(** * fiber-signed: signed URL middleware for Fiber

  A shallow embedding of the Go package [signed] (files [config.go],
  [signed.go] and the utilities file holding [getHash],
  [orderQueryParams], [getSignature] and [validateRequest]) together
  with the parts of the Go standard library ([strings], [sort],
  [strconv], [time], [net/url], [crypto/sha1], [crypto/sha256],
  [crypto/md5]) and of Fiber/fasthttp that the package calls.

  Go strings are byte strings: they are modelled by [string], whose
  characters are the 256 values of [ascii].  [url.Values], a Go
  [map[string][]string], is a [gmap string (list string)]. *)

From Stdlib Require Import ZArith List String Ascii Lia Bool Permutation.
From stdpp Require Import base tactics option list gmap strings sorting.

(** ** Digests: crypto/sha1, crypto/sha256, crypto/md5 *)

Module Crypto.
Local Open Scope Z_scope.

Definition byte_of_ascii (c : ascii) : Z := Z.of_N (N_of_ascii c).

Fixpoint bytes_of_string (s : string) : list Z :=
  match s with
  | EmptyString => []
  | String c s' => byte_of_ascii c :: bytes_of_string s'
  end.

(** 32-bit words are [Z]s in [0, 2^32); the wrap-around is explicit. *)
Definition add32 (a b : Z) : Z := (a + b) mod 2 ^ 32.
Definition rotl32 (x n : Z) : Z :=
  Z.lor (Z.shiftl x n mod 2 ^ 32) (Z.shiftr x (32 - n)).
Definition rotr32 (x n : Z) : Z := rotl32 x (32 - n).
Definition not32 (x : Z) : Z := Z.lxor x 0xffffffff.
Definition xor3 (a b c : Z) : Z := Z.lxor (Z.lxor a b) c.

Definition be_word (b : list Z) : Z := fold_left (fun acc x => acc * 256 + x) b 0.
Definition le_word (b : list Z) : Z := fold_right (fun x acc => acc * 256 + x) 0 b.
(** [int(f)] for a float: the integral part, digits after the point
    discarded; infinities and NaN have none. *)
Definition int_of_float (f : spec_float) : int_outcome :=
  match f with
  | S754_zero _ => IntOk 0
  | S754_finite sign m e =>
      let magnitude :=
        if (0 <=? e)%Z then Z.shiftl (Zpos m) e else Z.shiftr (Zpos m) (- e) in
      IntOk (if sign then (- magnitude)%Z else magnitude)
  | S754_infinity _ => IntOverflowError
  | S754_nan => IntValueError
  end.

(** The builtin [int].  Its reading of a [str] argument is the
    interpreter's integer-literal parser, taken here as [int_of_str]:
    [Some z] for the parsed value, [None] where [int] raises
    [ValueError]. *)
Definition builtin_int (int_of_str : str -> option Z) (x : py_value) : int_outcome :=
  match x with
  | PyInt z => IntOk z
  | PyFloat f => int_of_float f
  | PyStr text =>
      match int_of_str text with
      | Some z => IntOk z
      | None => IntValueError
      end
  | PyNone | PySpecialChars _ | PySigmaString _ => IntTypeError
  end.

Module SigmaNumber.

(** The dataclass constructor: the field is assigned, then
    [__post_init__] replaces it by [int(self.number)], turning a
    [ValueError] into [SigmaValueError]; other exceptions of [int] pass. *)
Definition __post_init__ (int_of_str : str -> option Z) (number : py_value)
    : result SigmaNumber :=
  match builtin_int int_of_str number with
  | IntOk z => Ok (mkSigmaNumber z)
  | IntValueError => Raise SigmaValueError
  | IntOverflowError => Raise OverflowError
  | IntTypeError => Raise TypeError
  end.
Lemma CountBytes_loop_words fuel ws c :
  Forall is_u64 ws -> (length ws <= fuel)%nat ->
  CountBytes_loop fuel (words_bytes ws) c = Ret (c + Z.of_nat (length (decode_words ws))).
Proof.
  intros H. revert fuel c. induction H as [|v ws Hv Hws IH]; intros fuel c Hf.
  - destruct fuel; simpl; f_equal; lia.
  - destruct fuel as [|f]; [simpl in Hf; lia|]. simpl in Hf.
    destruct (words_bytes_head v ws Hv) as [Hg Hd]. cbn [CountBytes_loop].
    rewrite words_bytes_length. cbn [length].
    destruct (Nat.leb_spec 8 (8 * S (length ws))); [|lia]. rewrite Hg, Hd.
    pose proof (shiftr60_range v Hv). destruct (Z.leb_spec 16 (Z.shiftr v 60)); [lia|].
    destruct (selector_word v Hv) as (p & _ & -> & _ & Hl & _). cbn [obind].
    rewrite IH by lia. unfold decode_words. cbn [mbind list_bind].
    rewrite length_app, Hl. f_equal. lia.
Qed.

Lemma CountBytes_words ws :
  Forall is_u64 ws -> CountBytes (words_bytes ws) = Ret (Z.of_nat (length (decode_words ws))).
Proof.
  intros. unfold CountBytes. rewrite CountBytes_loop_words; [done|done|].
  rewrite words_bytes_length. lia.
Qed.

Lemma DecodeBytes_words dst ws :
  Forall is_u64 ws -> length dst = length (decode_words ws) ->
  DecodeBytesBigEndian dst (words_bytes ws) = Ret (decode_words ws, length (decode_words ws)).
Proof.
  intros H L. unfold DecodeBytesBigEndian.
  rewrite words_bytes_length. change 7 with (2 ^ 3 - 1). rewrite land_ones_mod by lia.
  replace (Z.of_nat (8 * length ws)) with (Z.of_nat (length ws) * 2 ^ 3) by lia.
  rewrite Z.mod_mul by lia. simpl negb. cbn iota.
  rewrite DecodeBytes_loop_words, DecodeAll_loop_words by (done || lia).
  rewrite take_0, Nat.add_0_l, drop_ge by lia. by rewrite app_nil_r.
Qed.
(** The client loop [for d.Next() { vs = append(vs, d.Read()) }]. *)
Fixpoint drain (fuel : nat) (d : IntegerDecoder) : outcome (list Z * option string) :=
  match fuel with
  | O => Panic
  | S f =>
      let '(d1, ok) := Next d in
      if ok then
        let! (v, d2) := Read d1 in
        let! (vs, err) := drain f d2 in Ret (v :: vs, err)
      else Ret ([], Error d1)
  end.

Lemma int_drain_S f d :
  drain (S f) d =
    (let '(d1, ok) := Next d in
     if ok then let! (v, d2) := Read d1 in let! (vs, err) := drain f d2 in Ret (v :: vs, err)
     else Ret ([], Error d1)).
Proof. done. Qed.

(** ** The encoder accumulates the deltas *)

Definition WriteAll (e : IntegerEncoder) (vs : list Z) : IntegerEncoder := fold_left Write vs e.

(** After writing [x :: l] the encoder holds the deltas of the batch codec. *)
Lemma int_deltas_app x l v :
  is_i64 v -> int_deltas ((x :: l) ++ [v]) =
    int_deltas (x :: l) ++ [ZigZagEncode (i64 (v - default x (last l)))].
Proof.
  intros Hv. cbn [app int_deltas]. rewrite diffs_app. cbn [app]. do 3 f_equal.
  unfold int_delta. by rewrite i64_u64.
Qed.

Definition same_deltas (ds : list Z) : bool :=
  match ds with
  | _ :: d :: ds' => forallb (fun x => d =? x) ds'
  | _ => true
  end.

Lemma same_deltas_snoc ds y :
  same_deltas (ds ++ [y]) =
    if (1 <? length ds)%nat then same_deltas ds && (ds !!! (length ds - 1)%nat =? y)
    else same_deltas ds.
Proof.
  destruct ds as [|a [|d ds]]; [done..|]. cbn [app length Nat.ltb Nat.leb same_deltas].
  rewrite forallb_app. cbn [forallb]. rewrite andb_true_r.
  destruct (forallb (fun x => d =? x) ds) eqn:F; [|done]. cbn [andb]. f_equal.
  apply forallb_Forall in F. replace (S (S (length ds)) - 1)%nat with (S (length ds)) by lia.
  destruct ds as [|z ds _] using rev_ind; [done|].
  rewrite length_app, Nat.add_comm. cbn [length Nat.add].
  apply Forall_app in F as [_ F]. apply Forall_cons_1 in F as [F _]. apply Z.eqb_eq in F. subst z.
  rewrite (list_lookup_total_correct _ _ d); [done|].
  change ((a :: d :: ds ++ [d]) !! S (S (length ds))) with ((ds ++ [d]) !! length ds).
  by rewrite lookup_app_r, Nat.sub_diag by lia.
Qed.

--*--

WHAT YOU ARE ASKED TO DO: Nothing but an exact copy of the lines from the start of the entries through the line containing "Fixpoint bytes_of_string (s" belongs in the response.

TASK OUTPUT:
(** * fiber-signed: signed URL middleware for Fiber

  A shallow embedding of the Go package [signed] (files [config.go],
  [signed.go] and the utilities file holding [getHash],
  [orderQueryParams], [getSignature] and [validateRequest]) together
  with the parts of the Go standard library ([strings], [sort],
  [strconv], [time], [net/url], [crypto/sha1], [crypto/sha256],
  [crypto/md5]) and of Fiber/fasthttp that the package calls.

  Go strings are byte strings: they are modelled by [string], whose
  characters are the 256 values of [ascii].  [url.Values], a Go
  [map[string][]string], is a [gmap string (list string)]. *)

From Stdlib Require Import ZArith List String Ascii Lia Bool Permutation.
From stdpp Require Import base tactics option list gmap strings sorting.

(** ** Digests: crypto/sha1, crypto/sha256, crypto/md5 *)

Module Crypto.
Local Open Scope Z_scope.

Definition byte_of_ascii (c : ascii) : Z := Z.of_N (N_of_ascii c).

Fixpoint bytes_of_string (s : string) : list Z :=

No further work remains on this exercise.